L’agence de notation S&P Global a évoqué, vendredi 14 février 2025, un possible coup porté à la note de crédit des membres européens de l’OTAN s’ils augmentent leurs dépenses de défense conformément aux exigences du président américain Donald Trump, soulignant toutefois que cela pourrait conduire à une émission commune de dette.
Bien qu’ils aient presque doublé leurs dépenses de défense depuis que la Russie a annexé la péninsule ukrainienne de Crimée en 2014, les pays européens dépensent toujours en moyenne moins que les directives de l’OTAN, qui prévoient 2% du PIB, tandis que les États-Unis financent près des deux tiers du budget militaire de l’OTAN.
En pourcentage du PIB, les dépenses européennes sont également estimées à moins de 60% des dépenses américaines – 1,9% du PIB cette année contre 3,3% -, ce que le vice-président de Trump, J.D. Vance, a encore souligné vendredi depuis Munich.
S&P a envisagé trois scénarios
- Les États européens augmentent leurs dépenses de défense jusqu’à atteindre la moyenne actuelle de 2,67% du PIB.
- Les États européens augmentent leurs dépenses jusqu’au niveau actuel des États-Unis, soit 3,3%.
- Une augmentation des dépenses à 5% du PIB, comme l’a demandé Trump.

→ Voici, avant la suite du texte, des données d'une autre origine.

Definition is_str (k : string) (v : json) : bool :=
  match v with JStr s => String.eqb s k | _ => false end.

(** ['id' in data]: key membership on a dict, substring test on a str,
    element test on a list, [TypeError] on anything else. *)
Definition contains_id (data : json) : res bool :=
  match data with
  | JObj fields => Ok (match dict_get fields "id" with Some _ => true | None => false end)
  | JStr s => Ok (match String.index 0 "id" s with Some _ => true | None => false end)
  | JArr items => Ok (existsb (is_str "id") items)
  | _ => Raise TypeError
  end.

(** [data['id']]: a dict lookup; a str or a list cannot be indexed by a
    str, the other values cannot be indexed at all. *)
Definition getitem_id (data : json) : res json :=
  match data with
  | JObj fields =>
      match dict_get fields "id" with Some v => Ok v | None => Raise KeyError end
  | _ => Raise TypeError
  end.

(** [k in self.pending_requests].  Every key of the table is a str (its
    only other writer is [send_command], with ["req-..."]), so a number,
    a bool or [None] is never found; a list or a dict is unhashable.
    On success the str that was found is returned. *)
Definition pending_contains (pending : gmap string json) (k : json)
  : res (option string) :=
  match k with
  | JStr s => Ok (match pending !! s with Some _ => Some s | None => None end)
  | JArr _ | JObj _ => Raise TypeError
  | _ => Ok None
  end.

(** ** The client and its surroundings *)

(** Calls made on the paho client object. *)
Inductive call : Type :=
| T_connect
| T_loop_start
| T_subscribe (topic : string)
| T_publish (topic : string) (message : json).

(** Lines written by [print]. *)
Inductive line : Type :=
| L_connected
| L_subscribed
| L_connection_failed (rc : Z)
| L_response (data : json)
| L_telemetry (data : json)
| L_attributes (data : json)
| L_parse_error (payload : string)
| L_error (e : exn)
| L_connect_timeout
| L_connection_error (e : exn)
| L_not_connected
| L_sent (cmd_type request_id : string)
| L_timeout (request_id : string).

(** [connected] and [pending_requests] are the attributes of [self] that
    change after [__init__]; [wire] is the sequence of calls made on
    [self.client], [console] what was printed, [clock] the value of
    [time.time()] in microseconds and [reachable] whether
    [client.connect] can open its socket. *)
Record state : Type := {
  connected : bool;
  pending_requests : gmap string json;
  wire : list call;
  console : list line;
  clock : Z;
  reachable : bool
}.

Definition set_connected (b : bool) (st : state) : state :=
  {| connected := b; pending_requests := pending_requests st; wire := wire st;
     console := console st; clock := clock st; reachable := reachable st |}.

Definition set_pending (p : gmap string json) (st : state) : state :=
  {| connected := connected st; pending_requests := p; wire := wire st;
     console := console st; clock := clock st; reachable := reachable st |}.

Definition emit (c : call) (st : state) : state :=
  {| connected := connected st; pending_requests := pending_requests st;
     wire := wire st ++ [c];
     console := console st; clock := clock st; reachable := reachable st |}.

Definition print (l : line) (st : state) : state :=
  {| connected := connected st; pending_requests := pending_requests st;
     wire := wire st; console := console st ++ [l];
     clock := clock st; reachable := reachable st |}.

Definition sleep (d : Z) (st : state) : state :=
  {| connected := connected st; pending_requests := pending_requests st;
     wire := wire st; console := console st;
     clock := clock st + d; reachable := reachable st |}.

(** [__init__]: the topics are set once and never reassigned. *)
Definition rpc_request_prefix : string := "v1/devices/me/rpc/request".
Definition rpc_response_topic : string := "v1/devices/me/rpc/response/+".
Definition telemetry_topic : string := "v1/devices/me/telemetry".
Definition attributes_topic : string := "v1/devices/me/attributes".
Definition rpc_response_prefix : string := "v1/devices/me/rpc/response/".

Definition init (t : Z) (up : bool) : state :=
  {| connected := false; pending_requests := ∅; wire := []; console := [];
     clock := t; reachable := up |}.

(** An inbound message: its topic, its raw payload and the outcome of
    [json.loads(msg.payload.decode())] on it (the JSON grammar is the
    standard library's). *)
Record MQTTMessage : Type := {
  topic : string;
  payload : string;
  decoded : res json
}.

(** ** A state-and-exception monad for the callback bodies *)

Definition M (A : Type) : Type := state → state * res A.

Definition ret {A} (a : A) : M A := λ st, (st, Ok a).
Definition lift {A} (r : res A) : M A := λ st, (st, r).
Definition bind {A B} (m : M A) (f : A → M B) : M B :=
  λ st, match m st with
        | (st', Ok a) => f a st'
        | (st', Raise e) => (st', Raise e)
        end.
Definition get {A} (f : state → A) : M A := λ st, (st, Ok (f st)).
Definition modify (f : state → state) : M unit := λ st, (f st, Ok tt).

Notation "'do' x <- m ; k" := (bind m (λ x, k))
  (at level 10, x name, m at level 100, k at level 200).

(** ** [_on_message] *)

(** Lines 58 to 64: decode, classify by topic, print, and decide whether
    line 65 is to run.  The result is the assignment line 65 will make,
    if any. *)
Definition on_message_body (msg : MQTTMessage) : M (option (string * json)) :=
  do data <- lift (decoded msg);
  if String.prefix rpc_response_prefix (topic msg) then
    do _ <- modify (print (L_response data));
    do has <- lift (contains_id data);
    if (has : bool) then
      do k <- lift (getitem_id data);
      do pending <- get pending_requests;
      do found <- lift (pending_contains pending k);
      match found with
      | Some s => ret (Some (s, data))
      | None => ret None
      end
    else ret None
  else if String.eqb (topic msg) telemetry_topic then
    do _ <- modify (print (L_telemetry data)); ret None
  else if String.eqb (topic msg) attributes_topic then
    do _ <- modify (print (L_attributes data)); ret None
  else ret None.
Lemma Forall_last {A : Type} (P : A -> Prop) (l : list A) (d : A) :
  Forall P l -> l <> [] -> P (last l d).
Proof.
  induction l as [|a l IH]; intros Hall Hne; [contradiction|].
  inversion Hall; subst. destruct l as [|a' l']; [assumption|].
  apply IH; [assumption | discriminate].
Qed.

(** X17. [Name] never contains a path separator, whatever the key of the
    entry. *)
Theorem Name_has_no_slash (e : fileListEntry.t) :
  no_slash (fileListEntry.Name e) = true.
Proof.
  unfold fileListEntry.Name.
  destruct (String.eqb (Key (fileListEntry.obj e)) ""); [reflexivity|].
  apply (Forall_last (fun seg => no_slash seg = true)).
  - now apply Split_from_no_slash.
  - apply Split_from_nonempty.
Qed.

(** The elements that [fs.ValidPath] checks are the segments that
    [strings.Split] cuts. *)
Lemma valid_elems_Split (s cur : string) :
  valid_elems cur s = forallb elem_ok (Split_from cur s).
Proof.
  revert cur. induction s as [|c r IH]; intros cur; simpl.
  - now rewrite andb_true_r.
  - destruct (Ascii.eqb c "/"); simpl; now rewrite IH.
Qed.

Lemma last_byte_cons (c : ascii) (r : string) :
  fileListEntry.last_byte (String c r) =
    match r with
    | EmptyString => Some c
    | String _ _ => fileListEntry.last_byte r
    end.
Proof.
  unfold fileListEntry.last_byte. destruct r as [|c' r']; [reflexivity|].
  cbn [String.length Nat.sub]. now rewrite Nat.sub_0_r.
Qed.

Lemma HasSuffix_slash_last_byte (s : string) :
  HasSuffix s "/" =
    match fileListEntry.last_byte s with
    | Some c => Ascii.eqb c "/"
    | None => false
    end.
Proof.
  induction s as [|c r IH]; [reflexivity|].
  rewrite HasSuffix_slash_cons, last_byte_cons.
  destruct r; [reflexivity | exact IH].
Qed.

(** [Name] of an entry whose key has no trailing separator. *)
Lemma Name_of_plain_key (o : ListObject) :
  Key o <> "" -> HasSuffix (Key o) "/" = false ->
  fileListEntry.Name (fileListEntry.mk o) = last (Split_slash (Key o)) "".
Proof.
  intros Hne Hsuf. unfold fileListEntry.Name. cbn [fileListEntry.obj].
  destruct (String.eqb_spec (Key o) "") as [E|_]; [contradiction|].
  rewrite HasSuffix_slash_last_byte in Hsuf.
  destruct (fileListEntry.last_byte (Key o)) as [c|]; [|reflexivity].
  now rewrite Hsuf.
Qed.

Lemma ValidPath_last_element (name : string) :
  ValidPath name = true -> name <> "." ->
  name <> "" /\ elem_ok (last (Split_slash name) "") = true.
Proof.
  intros Hv Hroot. split; [intros ->; discriminate Hv|].
  unfold ValidPath in Hv. destruct (utf8_ValidString name); [|discriminate].
  cbn [negb] in Hv.
  destruct (String.eqb_spec name ".") as [E|_]; [contradiction|].
  rewrite valid_elems_Split in Hv.
  apply (Forall_last (fun seg => elem_ok seg = true)).
  - apply Forall_forall. now apply forallb_forall.
  - apply Split_from_nonempty.
Qed.
(** * WallMob notification relay: the classifier, the history buffer,
      the connection registry and the relay handlers of [server.js].

    The server keeps two pieces of shared state, the [Set] of connected
    sockets and the array [messageHistory], and reacts to WebSocket and
    HTTP events.  The handlers are embedded below in a small state and
    exception monad, in the order of the source file. *)

From Stdlib Require Import Bool Arith Lia List Ascii String.
Import ListNotations.
Local Open Scope string_scope.
Local Open Scope list_scope.
Local Open Scope nat_scope.

(** ** JavaScript strings

    A text is a [string], a sequence of 8-bit units.  [toLowerCase] moves
    the letters [A]-[Z] to [a]-[z] and leaves every other unit alone; the
    keywords of the classifier are made of ASCII characters, so no other
    letter takes part in a match. *)

Module Js.

Definition isUpperCase (c : ascii) : bool :=
  (65 <=? nat_of_ascii c) && (nat_of_ascii c <=? 90).

Definition toLowerCaseChar (c : ascii) : ascii :=
  if isUpperCase c then ascii_of_nat (nat_of_ascii c + 32) else c.

(** [String.prototype.toLowerCase]. *)
Fixpoint toLowerCase (s : string) : string :=
  match s with
  | EmptyString => EmptyString
  | String c s' => String (toLowerCaseChar c) (toLowerCase s')
  end.

(** [s.startsWith(p)]: [p] is read off the front of [s]. *)
Fixpoint startsWith (s p : string) {struct p} : bool :=
  match p, s with
  | EmptyString, _ => true
  | String _ _, EmptyString => false
  | String a p', String b s' => Ascii.eqb a b && startsWith s' p'
  end.

(** [String.prototype.includes]: [p] occurs in [s] at some position. *)
Fixpoint includes (s p : string) : bool :=
  match s with
  | EmptyString => startsWith EmptyString p
  | String _ s' => startsWith s p || includes s' p
  end.

(** [Array.prototype.includes] on an array of strings: strict equality
    of strings is equality of their contents. *)
Definition arrayIncludes (xs : list string) (x : string) : bool :=
  existsb (String.eqb x) xs.

(** [Array.prototype.slice(-n)]: the last [n] elements, the whole array
    when it has fewer. *)
Definition sliceLast {A : Type} (n : nat) (xs : list A) : list A :=
  skipn (List.length xs - n) xs.

End Js.

(** ** The classifier (server.js, lines 21-37) *)

Definition systemKeywords : list string :=
  [ "Initial Sync";
    "Connected to";
    "Connection successful";
    "request_initial_data";
    "ping";
    "pong";
    "heartbeat";
    "system_";
    "debug_";
    "test_connection" ].

Definition isRealNotification (message : string) : bool :=
  let lowerMessage := Js.toLowerCase message in
  negb (existsb
          (fun keyword => Js.includes lowerMessage (Js.toLowerCase keyword))
          systemKeywords).

(** ** What the specification calls a case-insensitive substring

    These definitions follow the words of the specification, not the code:
    two characters are the same letter when they are equal or when one is
    the capital of the other, and a marker occurs in a text when some
    stretch of the text spells the marker letter by letter. *)

Module Spec.

Definition denylist : list string :=
  [ "initial sync"; "connected to"; "connection successful";
    "request_initial_data"; "ping"; "pong"; "heartbeat"; "system_";
    "debug_"; "test_connection" ].

(** [u] is the capital letter of the small letter [l]. *)
Definition capitalOf (u l : ascii) : Prop :=
  65 <= nat_of_ascii u <= 90 /\ nat_of_ascii l = nat_of_ascii u + 32.

Definition sameLetter (c d : ascii) : Prop :=
  c = d \/ capitalOf c d \/ capitalOf d c.

Inductive spells : string -> string -> Prop :=
| spells_nil : spells EmptyString EmptyString
| spells_cons c d s t :
    sameLetter c d -> spells s t -> spells (String c s) (String d t).

Definition occursIgnoringCase (marker text : string) : Prop :=
  exists pre mid post,
    text = (pre ++ mid ++ post)%string /\ spells mid marker.

Definition containsMarker (text : string) : Prop :=
  exists marker, In marker denylist /\ occursIgnoringCase marker text.

End Spec.

(** ** Shared state and the outside world

    A connection is known by its identity.  What the [ws] library gives the
    server for a socket is its [readyState] and the result of [send] and
    [ping]: [None] when the call returns, [Some e] when it throws an error
    whose message is [e]. *)

Definition Conn := nat.

Inductive ReadyState := CONNECTING | OPEN | CLOSING | CLOSED.

Definition isOPEN (r : ReadyState) : bool :=
  match r with OPEN => true | _ => false end.

Record Socket := mkSocket {
  readyState : ReadyState;
  sendThrows : string -> option string;
  pingThrows : option string
}.

(** What the server did to a socket: a frame handed over by a [send] that
    returned, or a [send] that threw. *)
Inductive Output :=
| Frame (to : Conn) (data : string)
| SendError (to : Conn) (data : string).

(** [clients] is the [Set] in insertion order, [messageHistory] the array;
    [sockets] is the state of the transport and [wire] the record of every
    [send] made so far. *)
Record Server := mkServer {
  clients : list Conn;
  messageHistory : list string;
  sockets : Conn -> Socket;
  wire : list Output
}.

Definition withClients (cs : list Conn) (s : Server) : Server :=
  mkServer cs (messageHistory s) (sockets s) (wire s).

Definition withHistory (h : list string) (s : Server) : Server :=
  mkServer (clients s) h (sockets s) (wire s).

Definition withSockets (k : Conn -> Socket) (s : Server) : Server :=
  mkServer (clients s) (messageHistory s) k (wire s).

Definition withWire (w : list Output) (s : Server) : Server :=
  mkServer (clients s) (messageHistory s) (sockets s) w.

(** ** Statements: state passing with exceptions

    A statement runs on the shared state and either completes with a value
    or throws; what it did to the state before throwing stays done. *)

Inductive Completion (A : Type) :=
| Normal (a : A)
| Throw (error : string).

Arguments Normal {A} a.
Arguments Throw {A} error.

Definition Stmt (A : Type) : Type := Server -> Completion A * Server.

Definition ret {A : Type} (a : A) : Stmt A := fun s => (Normal a, s).

Definition bind {A B : Type} (c : Stmt A) (k : A -> Stmt B) : Stmt B :=
  fun s =>
    match c s with
    | (Normal a, s') => k a s'
    | (Throw e, s') => (Throw e, s')
    end.

Definition tryCatch {A : Type} (body : Stmt A) (handler : string -> Stmt A)
  : Stmt A :=
  fun s =>
    match body s with
    | (Normal a, s') => (Normal a, s')
    | (Throw e, s') => handler e s'
    end.

Declare Scope stmt_scope.
Delimit Scope stmt_scope with stmt.
Notation "x <- c ;; k" := (bind c (fun x => k))
  (at level 61, c at next level, right associativity) : stmt_scope.
Notation "c ;; k" := (bind c (fun _ => k))
  (at level 61, right associativity) : stmt_scope.
Local Open Scope stmt_scope.

Fixpoint forEach {X : Type} (xs : list X) (callback : X -> Stmt unit)
  : Stmt unit :=
  match xs with
  | [] => ret tt
  | x :: rest => callback x ;; forEach rest callback
  end.

(** *** The [Set] of clients *)

Definition setHas (cs : list Conn) (c : Conn) : bool :=
  existsb (Nat.eqb c) cs.

Definition setAdd (c : Conn) (cs : list Conn) : list Conn :=
  if setHas cs c then cs else cs ++ [c].

Definition setDelete (c : Conn) (cs : list Conn) : list Conn :=
  filter (fun d => negb (Nat.eqb d c)) cs.

Definition clientsAdd (ws : Conn) : Stmt unit :=
  fun s => (Normal tt, withClients (setAdd ws (clients s)) s).

Definition clientsDelete (ws : Conn) : Stmt unit :=
  fun s => (Normal tt, withClients (setDelete ws (clients s)) s).

Definition clientsSize : Stmt nat :=
  fun s => (Normal (List.length (clients s)), s).

(** [clients.forEach(callback)].  The callbacks of this program delete no
    element but the one they are visiting, so the elements visited are the
    ones the set held when the loop started. *)
Definition clientsForEach (callback : Conn -> Stmt unit) : Stmt unit :=
  fun s => forEach (clients s) callback s.

(** *** Sockets *)

Definition getReadyState (client : Conn) : Stmt ReadyState :=
  fun s => (Normal (readyState (sockets s client)), s).

Definition send (client : Conn) (data : string) : Stmt unit :=
  fun s =>
    match sendThrows (sockets s client) data with
    | None => (Normal tt, withWire (wire s ++ [Frame client data]) s)
    | Some e => (Throw e, withWire (wire s ++ [SendError client data]) s)
    end.

Definition ping (client : Conn) : Stmt unit :=
  fun s =>
    match pingThrows (sockets s client) with
    | None => (Normal tt, s)
    | Some e => (Throw e, s)
    end.

(** *** The history array *)

Definition getHistory : Stmt (list string) :=
  fun s => (Normal (messageHistory s), s).

Definition setHistory (h : list string) : Stmt unit :=
  fun s => (Normal tt, withHistory h s).

(** The block that both producers run on a real notification
    (lines 69-74 and 226-231): push unless already there, then keep the
    last 50. *)
Definition recordIfNew (msgStr : string) : Stmt unit :=
  h <- getHistory ;;
  if negb (Js.arrayIncludes h msgStr) then
    setHistory (h ++ [msgStr]) ;;
    h' <- getHistory ;;
    if 50 <? List.length h' then setHistory (Js.sliceLast 50 h')
    else ret tt
  else ret tt.

(** ** Broadcasts (lines 99-125) *)

Definition broadcastToAll (message : string) : Stmt unit :=
  clientsForEach (fun client =>
    r <- getReadyState client ;;
    if isOPEN r then
      tryCatch (send client message)
               (fun _ => clientsDelete client)
    else ret tt).

Definition broadcastToOthers (sender : Conn) (message : string) : Stmt unit :=
  clientsForEach (fun client =>
    r <- getReadyState client ;;
    if negb (Nat.eqb client sender) && isOPEN r then
      tryCatch (send client message)
               (fun _ => clientsDelete client)
    else ret tt).

(** ** WebSocket handlers (lines 40-96) *)

Definition connection (ws : Conn) : Stmt unit :=
  clientsAdd ws ;;
  h <- getHistory ;;
  let realNotifications := Js.sliceLast 5 (filter isRealNotification h) in
  forEach realNotifications (fun msg => send ws msg).

Definition incoming (ws : Conn) (message : string) : Stmt unit :=
  tryCatch
    (let msgStr := message in
     if Js.includes msgStr "request_initial_data" then ret tt
     else if isRealNotification msgStr then
       recordIfNew msgStr ;;
       broadcastToOthers ws msgStr
     else ret tt)
    (fun _ => ret tt).

Definition close (ws : Conn) : Stmt unit := clientsDelete ws.

Definition error (ws : Conn) : Stmt unit := clientsDelete ws.

(** ** The submission route (lines 210-256) *)

Module Req.

(** The parsed JSON body: a field is absent or holds a string.  Bodies of
    any other shape are the matter of [sendNotificationJson] below. *)
Record body := mkBody {
  type : option string;
  title : option string;
  message : option string;
  extraData : option string
}.

End Req.

Module Res.

(** The status code and the JSON object of the response; a key that the
    handler does not write is [None]. *)
Record json := mkJson {
  status : nat;
  success : bool;
  message : option string;
  error : option string;
  clients : option nat;
  notification : option string
}.

End Res.

(** [!v] for a field of the body. *)
Definition falsy (v : option string) : bool :=
  match v with
  | None => true
  | Some EmptyString => true
  | Some (String _ _) => false
  end.

(** [${v}] in a template literal. *)
Definition interpolate (v : option string) : string :=
  match v with
  | None => "undefined"
  | Some x => x
  end.

(** A destructuring default, [v = d]. *)
Definition orDefault (d : string) (v : option string) : option string :=
  match v with
  | None => Some d
  | Some x => Some x
  end.

Definition sendNotification (body : Req.body) : Stmt Res.json :=
  tryCatch
    (let type := Req.type body in
     let title := Req.title body in
     let message := Req.message body in
     let extraData := orDefault "" (Req.extraData body) in
     if falsy type || falsy title || falsy message then
       ret (Res.mkJson 400 false None
              (Some "Missing required fields: type, title, message")
              None None)
     else
       let notification :=
         (interpolate type ++ "|" ++ interpolate title ++ "|"
            ++ interpolate message ++ "|" ++ interpolate extraData)%string in
       if isRealNotification notification then
         recordIfNew notification ;;
         broadcastToAll notification ;;
         size <- clientsSize ;;
         ret (Res.mkJson 200 true
                (Some "Real notification sent successfully")
                None (Some size) (Some notification))
       else
         ret (Res.mkJson 200 false
                (Some "System message filtered out - not a real notification")
                None None (Some notification)))
    (fun e => ret (Res.mkJson 500 false None (Some e) None None)).

(** ** The two timers (lines 273-303) *)

Definition cleanUp : Stmt unit :=
  fun s =>
    let disconnectedClients :=
      filter (fun client => negb (isOPEN (readyState (sockets s client))))
             (clients s) in
    forEach disconnectedClients clientsDelete s.

Definition keepAlive : Stmt unit :=
  clientsForEach (fun client =>
    r <- getReadyState client ;;
    if isOPEN r then
      tryCatch (ping client) (fun _ => clientsDelete client)
    else ret tt).

(** ** The server as a transition system

    One event is one callback of the event loop; between two callbacks the
    transport may change the state of any socket. *)

Inductive Event :=
| OnConnection (ws : Conn)
| OnMessage (ws : Conn) (data : string)
| OnClose (ws : Conn)
| OnError (ws : Conn)
| OnPost (body : Req.body)
| OnCleanUpTimer
| OnKeepAliveTimer
| OnTransport (k : Conn -> Socket).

Le premier scénario signifierait que l’UE dans son ensemble augmente ses dépenses de défense de 242 milliards de dollars par an. Dans le troisième scénario, ce montant pourrait augmenter jusqu’à 875 milliards de dollars, note-t-il.
S&P a averti que le troisième scénario en particulier est susceptible d’avoir un impact sur la notation de crédit, car il « dépasse de loin ce que les États individuels peuvent financer sans compenser ces coûts par d’autres réductions de dépenses ou sans mettre potentiellement à rude épreuve leur solvabilité ».
Pour l’Allemagne et la France, la demande de 5% de Trump entraînerait une augmentation de leurs déficits budgétaires respectifs à 4,6% et 8,9% cette année, contre 1,7% et 6% actuellement prévus par S&P.
Pour la Roumanie, qui risque déjà d’être rétrogradée en « junk », le déficit grimperait à 9,5% dans le scénario « 5% », tandis qu’au Royaume-Uni, qui n’est pas membre de l’UE, il s’aggraverait à 7% du PIB. Cela signifierait que presque tous les pays européens devraient redéfinir leurs priorités en matière de dépenses à un moment où, comme l’a déclaré l’analyste de S&P Riccardo Bellesia, la plupart d’entre eux sont déjà confrontés à un ralentissement de la croissance économique et à une augmentation des coûts des soins sociaux en raison du vieillissement de la population.
« Les gouvernements savent que cela pourrait mettre en péril leur profil budgétaire », a déclaré Bellesia, ajoutant que « les conséquences politiques d’une réduction des dépenses sociales pour compenser l’augmentation des dépenses de défense seraient probablement importantes ».
Émission conjointe de dette
L’action collective pourrait être une réponse. Bien que des pays clés, dont l’Allemagne, s’opposent depuis longtemps à l’émission conjointe de dette de l’UE, cela pourrait changer, « étant donné les messages différents venant de Washington ».
Un prêt via le MES est une option, bien qu’une alternative pourrait être une nouvelle idée collective impliquant la Grande-Bretagne et la Norvège, qui sont également en dehors du bloc.
« Les détails de tout accord de financement collectif… détermineront sa solvabilité », a déclaré S&P.